06 de dezembro de 2023 •
Breves reflexões sobre os três anos da LGPD
Contados três anos da entrada em vigor da Lei Geral de Proteção de Dados – LGPD e do início das atividades da Autoridade Nacional de Proteção de Dados – ANPD, o órgão responsável pela regulamentação e fiscalização da proteção de dados no Brasil, já é possível extrair algumas conclusões interessantes acerca da forma de atuação das autoridades e do tipo de fiscalização que será por elas executada.
Nos últimos meses, houve um volume substancial de decisões e notícias que envolvem a proteção de dados e privacidade no país. Cada vez mais as discussões em torno de tais temas aproximam-se do cotidiano das pessoas e empresas, normalmente envolvendo eventos em que há algum tipo de quebra de confiança e/ou vazamento de informações confidenciais (ou de informações sujeitas a algum tipo de controle de acesso).
Recentemente, a ANPD divulgou uma Nota Técnica¹ que traz uma série de constatações sobre o uso de dados pessoais no setor farmacêutico, tais como CPF, hábitos de consumo e até mesmo utilização de informações de planos de saúde nas farmácias, para compras e descontos de remédios. Em monitoramento ao tratamento de dados pessoais, a ANPD identificou o tratamento para finalidades diversas daquelas indicadas aos titulares e indícios de coleta excessiva de dados pessoais, sobretudo de dados pessoais sensíveis, sem informações claras sobre a forma de tratamento desses dados. O compartilhamento sem a devida base legal ou transparência já seria suficiente para a abertura de um processo administrativo pela autoridade competente.
Decisões recentes chamam atenção para a diversidade de situações e condutas que podem gerar consequências sérias a pessoas e empresas no âmbito da aplicação da LGPD. A seguir, comentamos alguns desses casos.

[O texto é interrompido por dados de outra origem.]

Lemma step_cut h ns live units j q p : heap_ok h ns live → ns !! j = Some q → p ∈ ns → 2 <= units < q.2 →
  ∃ r, malloc_step cr3 base units (h, p.1, q.1) = Some (inr r) ∧ taken h ns live units r.
Proof.
  intros Hh Hj Hp Hu. destruct h as [m fp st]. pose proof Hh as [Hk Hr Hfp Hb Hne Hl Ha Hd Hpf Hz Hpp Hbp Hfr]. cbn [h_mem h_pfa freep] in *.
  pose proof (list_elem_of_lookup_2 _ _ _ Hj) as Hq. destruct (ring_nodes m ns q Hr Hq) as [Hhq [Q0 Qu [Q8 Qf]]].
  destruct q as [a u] eqn:Eq. cbn [fst snd] in *. rewrite <- Eq in Hj, Hq.
  assert (ld32 m (a + 4) = u) as Hqu by (subst q; by apply (chain_lookup m ns _ j a u (rg_chain _ _ _ Hr))).
  unfold malloc_step. cbn [h_mem h_pfa freep]. rewrite (get_units_ok m a Hk Hhq), Hqu, bind_Some.
  rewrite (proj2 (Z.leb_le units u)), (proj2 (Z.eqb_neq u units)), (u32_small (u - units)) by lia.
  set (A := take j ns). set (B := drop (S j) ns).
  assert (ns = A ++ q :: B) as Hns by (symmetry; by apply take_drop_middle).
  assert (ring K m (A ++ q :: B)) as HrA by (by rewrite <- Hns).
  destruct (cut_spec m A q B units Hk HrA) as (m1 & m' & E1 & E2 & E3 & Hk' & Hr' & Hb4 & Hc);
    [intros x Hx; apply Hpp; left; exists q; by split|subst q; cbn; lia|]. subst q. cbn [fst snd] in *.
  rewrite E1, bind_Some, E2, bind_Some. cbv zeta. set (b := a + 8 * (u - units)) in *.
  assert (ptr_add a (u - units) = b) as -> by (unfold ptr_add; apply u32_small; lia).
  assert (ptr_add b 1 = b + 8) as -> by (unfold ptr_add; apply u32_small; lia).
  rewrite E3, bind_Some. eexists. split; [reflexivity|].
  destruct (take_block m m' fp p.1 st ns (A ++ (a, u - units) :: B) live (b, units) Hh Hk' Hr') as [Hh' Hcl].
  - rewrite Hns in Hp. apply elem_of_app in Hp as [Hp|[->|Hp]%elem_of_cons].
    + exists p. split; [by apply elem_of_app; left|done].
    + exists (a, u - units). split; [apply elem_of_app; right; apply list_elem_of_here|done].
    + exists p. split; [apply elem_of_app; right; by apply list_elem_of_further|done].
  - rewrite Hns in Hb. apply elem_of_app in Hb as [Hb|[E|Hb]%elem_of_cons]; [by apply elem_of_app; left|simplify_eq; lia|].
    apply elem_of_app; right. by apply list_elem_of_further.
  - intros q0 [Hq0|[->|Hq0]%elem_of_cons]%elem_of_app; [apply Hne|right; cbn; lia|apply Hne]; rewrite Hns.
    + by apply elem_of_app; left.
    + apply elem_of_app; right. by apply list_elem_of_further.
  - split; cbn; lia.
  - cbn. lia.
  - exact Hb4.
  - pose proof (rg_sorted _ _ _ HrA) as Hs. apply StronglySorted_app in Hs as (HAB & _ & Hs). apply StronglySorted_cons in Hs as [Hqb _].
    rewrite Forall_forall in Hqb. intros q0 [Hq0|[->|Hq0]%elem_of_cons]%elem_of_app.
    + left. destruct (HAB q0 (a, u) Hq0 (list_elem_of_here _ _)) as [? ?]. cbn in *. split; cbn; lia.
    + left. split; cbn; lia.
    + right. destruct (Hqb q0 Hq0) as [? ?]. cbn in *. split; cbn; lia.
  - intros x. rewrite Hns, !spans_app, !spans_cons.
    assert (span (a, u) x ↔ span (a, u - units) x ∨ span (b, units) x) by (unfold span, within; cbn; lia). tauto.
  - intros q0 [Hq0|[->|Hq0]%elem_of_cons]%elem_of_app; rewrite Hns.
    + exists q0. split; [by apply elem_of_app; left|]. split; [done|lia].
    + exists (a, u). split; [apply elem_of_app; right; apply list_elem_of_here|]. cbn. split; [done|lia].
    + exists q0. split; [apply elem_of_app; right; by apply list_elem_of_further|]. split; [done|lia].
  - eapply changes_only_mono; [|exact Hc]. intros x Hx. exists (a, u). split; [exact Hq|by left].
  - exists b, (A ++ (a, u - units) :: B). cbn [fst snd]. split; [done|]. split; [exact Hh'|]. split; [done|]. split; [|exact Hcl].
    intros x. rewrite Hns, !spans_app, !spans_cons.
    assert (span (a, u) x ↔ span (a, u - units) x ∨ span (b, units) x) by (unfold span, within; cbn; lia). tauto.
Qed.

- A primeira multa aplicada pela ANPD.
A fiscalização foi iniciada a partir de denúncia de que a empresa Telekall Infoservice, microempresa do setor de telemarketing, estaria ofertando uma listagem de contatos de WhatsApp de eleitores para fins de disseminação de material de campanha eleitoral. Os fatos denunciados foram relativos à eleição municipal de 2020, em Ubatuba/SP.
A ANPD concluiu que a empresa realizou o tratamento de dados pessoais sem fundamento em base legal (infração ao artigo 7º da LGPD), ausência de indicação de encarregado pelo tratamento de dados pessoais (infração ao artigo 41 da LGPD) e não fornecimento de documentos e suporte à atuação de fiscalização da autoridade (infração ao artigo 5º do Regulamento de Fiscalização da ANPD).
Primeiramente, a ANPD aplicou uma advertência à empresa, e, posteriormente, a condenou ao pagamento de multa no valor de R$ 14.400,00, com limitação do valor para cada infração limitado a 2% do seu faturamento bruto da microempresa, conforme disposto no artigo 52, II, da LGPD. Vale destacar que apesar de os valores não serem vultuosos, a empresa multada é de pequeno porte e foi utilizado o cálculo do Regulamento da Dosimetria da Pena da própria ANPD², indicando o início da utilização, pela Autoridade dos critérios recém- aprovados por ela.
Esta decisão oferece pontos interessantes para análise. O primeiro deles está no fato de a ANPD ter multado uma empresa de pequeno porte. Muitos comentaristas da LGPD traziam a certeza de que a primeira multa seria aplicada a uma grande empresa, provavelmente do setor de tecnologia.
Ainda, vale reiterar que a ausência de colaboração da empresa multada também serviu de base a majorar a dosimetria da pena aplicada nesta primeira sanção.
Ponto de Destaque: A ANPD reconheceu a importância do cargo do DPO (Data Protection Officer) das empresas, uma vez que parte da sanção à empresa em questão foi decorrente da ausência de nomeação de um DPO. Sendo assim, destaca-se a necessidade de as empresas que ainda não se adequaram completamente à LGPD, iniciarem um processo de construção de políticas de proteção aos dados dos clientes, sobretudo com nomeação e contratação de um DPO, conforme preconiza a LGPD, uma vez que a ANPD já demonstrou que essa é uma das ocorrências de possíveis sanções e multas pecuniárias.
- A própria ANPD foi multada pelo TRF3.
Trata-se de um caso em que a União, a Dataprev, a Caixa e a própria ANPD foram consideradas solidariamente responsáveis em indenizar em 15 mil reais cada titular de dados pessoais que teve seus dados do programa Auxílio Brasil vazados.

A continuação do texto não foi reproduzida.